Ülkelerin siyasi güçlerinin önemli bir parçası olan deniz gücü hakkında, II. Dünya Savaşını merkeze alan genel bir görüş bildirisi.
Deniz Kuvvetlerinin Gücü ve İşleyişi Hakkında Bilmeniz Gereken Şeyler
iStock

hazar haricindeki bütün denizler kesintisiz bir su yolu şeklinde dünyanın yüzde yetmişini oluşturur. hazar'a kıyısı olanlarla birlikte, ülkelerin yüzde doksanının en az bir denize çıkışı vardır. tarih boyunca denizleri kullanabilen ve kontrol edebilen ülkeler daima büyük ekonomik, politik ve askeri avantajlar elde etmişler ve büyük mücadelelerin çoğunluğundan galip çıkmışlardır. istisnalar tabii ki vardır ama uzun vadede deniz hâkimiyeti etkisini gösterir. iki deniz gücü arasındaki mücadelelerde ise sonuç kaynaklar, teknoloji, liderlik ve denizcilik geleneğinin toplam bileşimi tarafından tayin edilir. deniz taktikleri değişkendir ama deniz stratejisinin değişmez amacı denizleri mümkün olan en az kısıtlamayla kullanabilmek ve karşı tarafın denizleri kullanmasını engellemektir. denizleri kullanabilmek, kaynakları denetlemek ve istenilen yere güç sevk ederek karalardaki olayları etkileyebilmek anlamlarını taşır.
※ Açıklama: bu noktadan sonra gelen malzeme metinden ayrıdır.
(* ===== verification/MergedRouteRule.v ===== *)
(** * MergedRouteRule: merging desired, current and saved routing rules

    [src/lib/schema/merged/route_rule.rs]: the rules an apply changes, the
    rules it persists, the verification after the apply and the revert. *)

From S2P Require Export RouteRule MergedRoute.

#[local] Open Scope Z_scope.

Record MergedRouteRules : Type := merged_route_rules {
  mu_desired : RouteRules;
  mu_current : RouteRules;
  mu_changed_rules : list RouteRuleEntry;
  mu_for_save : RouteRules;
  mu_for_verify : list RouteRuleEntry;
}.

(** [resolve_rule_iif]. *)
Definition resolve_rule_iif (mi : MergedInterfaces) (rule : RouteRuleEntry) : RouteRuleEntry :=
  match rr_iif rule with
  | Some iif =>
      match resolve_route_next_hop_iface mi iif with
      | Some k => if negb (String.eqb k iif) then set_rr_iif (Some k) rule else rule
      | None => rule
      end
  | None => rule
  end.

(** [fill_undefined_rule_fields]. *)
Definition fill_undefined_rule_fields (rule saved : RouteRuleEntry) : RouteRuleEntry :=
  route_rule
    (or_else (rr_family rule) (rr_family saved))
    (rr_state rule)
    (or_else (rr_ip_from rule) (rr_ip_from saved))
    (or_else (rr_ip_to rule) (rr_ip_to saved))
    (if bool_decide (rr_priority rule = None) ||
        bool_decide (rr_priority rule = Some USE_DEFAULT_PRIORITY)
     then rr_priority saved else rr_priority rule)
    (or_else (rr_table_id rule) (rr_table_id saved))
    (or_else (rr_fwmark rule) (rr_fwmark saved))
    (or_else (rr_fwmask rule) (rr_fwmask saved))
    (or_else (rr_action rule) (rr_action saved))
    (or_else (rr_iif rule) (rr_iif saved))
    (or_else (rr_suppress_prefix_length rule) (rr_suppress_prefix_length saved)).

(** [current_rule_matches]. *)
Definition current_rule_matches (current_rules : list RouteRuleEntry)
    (rule : RouteRuleEntry) : bool :=
  existsb (rule_is_match rule) current_rules.

(** The loop that lets the desired rules inherit from the saved ones. *)
Fixpoint inherit_rules (mi : MergedInterfaces) (saved_rules : list RouteRuleEntry)
    (consumed : list nat) (l : list RouteRuleEntry) : list RouteRuleEntry * list nat :=
  match l with
  | [] => ([], consumed)
  | rule :: l' =>
      match List.find (λ e : nat * RouteRuleEntry,
              negb (bool_decide (e.1 ∈ consumed)) &&
              rule_is_match (resolve_rule_iif mi rule) (resolve_rule_iif mi e.2))
            (enumerate saved_rules) with
      | Some (i, saved) =>
          let '(k, consumed) := inherit_rules mi saved_rules (i :: consumed) l' in
          (fill_undefined_rule_fields rule saved :: k, consumed)
      | None =>
          let '(k, consumed) := inherit_rules mi saved_rules consumed l' in
          (rule :: k, consumed)
      end
  end.

Definition mark_rule_absent (r : RouteRuleEntry) : RouteRuleEntry :=
  set_rr_state (Some RuleAbsent) r.

(** The interfaces an apply deletes. *)
Definition absent_ifaces (mi : MergedInterfaces) : gset string :=
  names_where (λ i, iface_is_absent (mi_merged i)) mi.

(** Whether an apply removes a current rule. *)
Definition rule_removed (absent_rules : list RouteRuleEntry) (absent : gset string)
    (rule : RouteRuleEntry) : bool :=
  existsb (λ a, rule_is_match a rule) absent_rules || iface_in (rr_iif rule) absent.

(** The loop over the current rules: the removals, in order. *)
Definition rule_removal (absent_rules : list RouteRuleEntry) (absent : gset string)
    (rule : RouteRuleEntry) : res (option RouteRuleEntry) :=
  if rule_removed absent_rules absent rule then
    let? a := rule_sanitize (mark_rule_absent rule) in Ok (Some a)
  else Ok None.

(** [gen_route_rules_for_save]. *)
Definition gen_route_rules_for_save (desired_rules absent_rules saved_rules : list RouteRuleEntry)
    (consumed : list nat) (absent : gset string) (mi : MergedInterfaces) : RouteRules :=
  let set := insert_all_rules desired_rules [] in
  let set :=
    foldl (λ set (e : nat * RouteRuleEntry),
      if bool_decide (e.1 ∈ consumed) then set
      else if rule_removed absent_rules absent (resolve_rule_iif mi e.2) then set
      else rules_insert e.2 set) set (enumerate saved_rules) in
  let rules := sort_rules set in
  route_rules (match rules with [] => None | l => Some l end).

(** [MergedRouteRules::new]. *)
Definition merged_route_rules_new (desired current : RouteRules) (saved : option RouteRules)
    (mi : MergedInterfaces) : res MergedRouteRules :=
  let? _ := rules_validate desired in
  let? _ := rules_validate current in
  let absent := absent_ifaces mi in
  let rules := default [] (rules_config desired) in
  let absent_rules := resolve_rule_iif mi <$> rules_absent rules in
  let? desired_rules := map_result rule_sanitize (rules_present rules) in
  let? saved_rules :=
    map_result rule_sanitize (rules_present (default [] (saved ≫= rules_config))) in
  let '(desired_rules, consumed) := inherit_rules mi saved_rules [] desired_rules in
  let for_verify := resolve_rule_iif mi <$> desired_rules in
  let current_rules := default [] (rules_config current) in
  let? removals := map_result (rule_removal absent_rules absent) current_rules in
  let changed := insert_all_rules (omap id removals) [] in
  let changed := insert_all_rules
    (List.filter (λ r, negb (current_rule_matches current_rules r)) for_verify) changed in
  Ok (merged_route_rules desired current
    (set_auto_priority (sort_rules changed) current_rules)
    (gen_route_rules_for_save desired_rules absent_rules saved_rules consumed absent mi)
    for_verify).

Definition mu_is_changed (self : MergedRouteRules) : bool :=
  negb (bool_decide (mu_changed_rules self = [])).

(** [gen_state_for_apply] and [gen_diff]. *)
Definition mu_gen_state_for_apply (self : MergedRouteRules) : RouteRules :=
  route_rules (match mu_changed_rules self with [] => None | l => Some l end).
Definition mu_gen_state_for_save (self : MergedRouteRules) : RouteRules :=
  route_rules (rules_config (mu_for_save self)).
Definition mu_gen_diff (self : MergedRouteRules) : RouteRules := mu_gen_state_for_apply self.

(** [MergedRouteRules::generate_revert]. *)
Definition revert_rule (current : list RouteRuleEntry) (rule : RouteRuleEntry) :
    list RouteRuleEntry :=
  if rule_is_absent rule then List.filter (rule_is_match rule) current
  else [mark_rule_absent rule].

Definition mu_generate_revert (self : MergedRouteRules) : res RouteRules :=
  let current := default [] (rules_config (mu_current self)) in
  let revert := concat (revert_rule current <$> mu_changed_rules self) in
  let revert := dedup_rules (sort_rules revert) in
  Ok (route_rules (match revert with [] => None | l => Some l end)).

(** [MergedRouteRules::verify]. *)
Definition mu_verify (self : MergedRouteRules) (current : RouteRules) : res unit :=
  let cur := default [] (rules_config current) in
  if existsb (λ d, negb (current_rule_matches cur d)) (mu_for_verify self)
  then fail VerificationError
  else if existsb (λ a, existsb (rule_is_match a) cur) (rules_absent (mu_changed_rules self))
  then fail VerificationError
  else Ok tt.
karada olduğu gibi, denizlerin de coğrafi yapısı deniz harekâtını etkiler

kıyıların yapısı, girinti ve çıkıntılar, körfez ve fiyortlar, sığlıklar, adalar ve kayalıklar, limanlar ve boğazların yapısı, akıntılar, hatta ısı ve tuzluluk oranları bile hesaba alınmalıdır. keza coğrafi yapı ile denizde çok önemli olan meteorolojik durumlar arasında da ilişki vardır. gemilerin sığınabileceği ve ikmal alacağı koylar, denizaltıların faaliyetine uygun olmayan sığlıklar veya denizaltıların tespitini zorlaştıran deniz tabakaları, buz tabakaları, geçişi zorlaştıran boğazlar vs. gibi faktörler sayılabilir. ileri teknoloji coğrafyanın dezavantajlarını azaltır ama ortadan kaldıramaz. diğer taraftan ileri teknoloji denizlerde , karadan daha büyük avantaj sağlar. zayıf olan taraf karada coğrafyadan daha büyük ölçüde istifade edebilir , ama bunu denizde çok kısıtlı bir şekilde yapabilir. yakın tarihte zayıf olan deniz güçlerinin daha çok denizaltı ve küçük hızlı teknelerle torpil ve füze hücumları yaptığı , geçitleri mayınlayarak karşı tarafı kısıtlamaya çalıştığı , hatta coğrafi koşullar uygun olduğu zaman kıyı bataryalarını yerleştirdiği görülür. bir örnek verecek olursak, çanakkale savaşları sırasında müttefik donanmalarına karşı bunların hepsi kullanılmıştır. bazen de balkan savaşında hamidiye’nin yaptığı gibi akıncı gemileri denize açılmıştır. ya da birinci dünya savaşında emden kruvazörü , ikinci dünya savaşında tirpitz örnek verilebilir. 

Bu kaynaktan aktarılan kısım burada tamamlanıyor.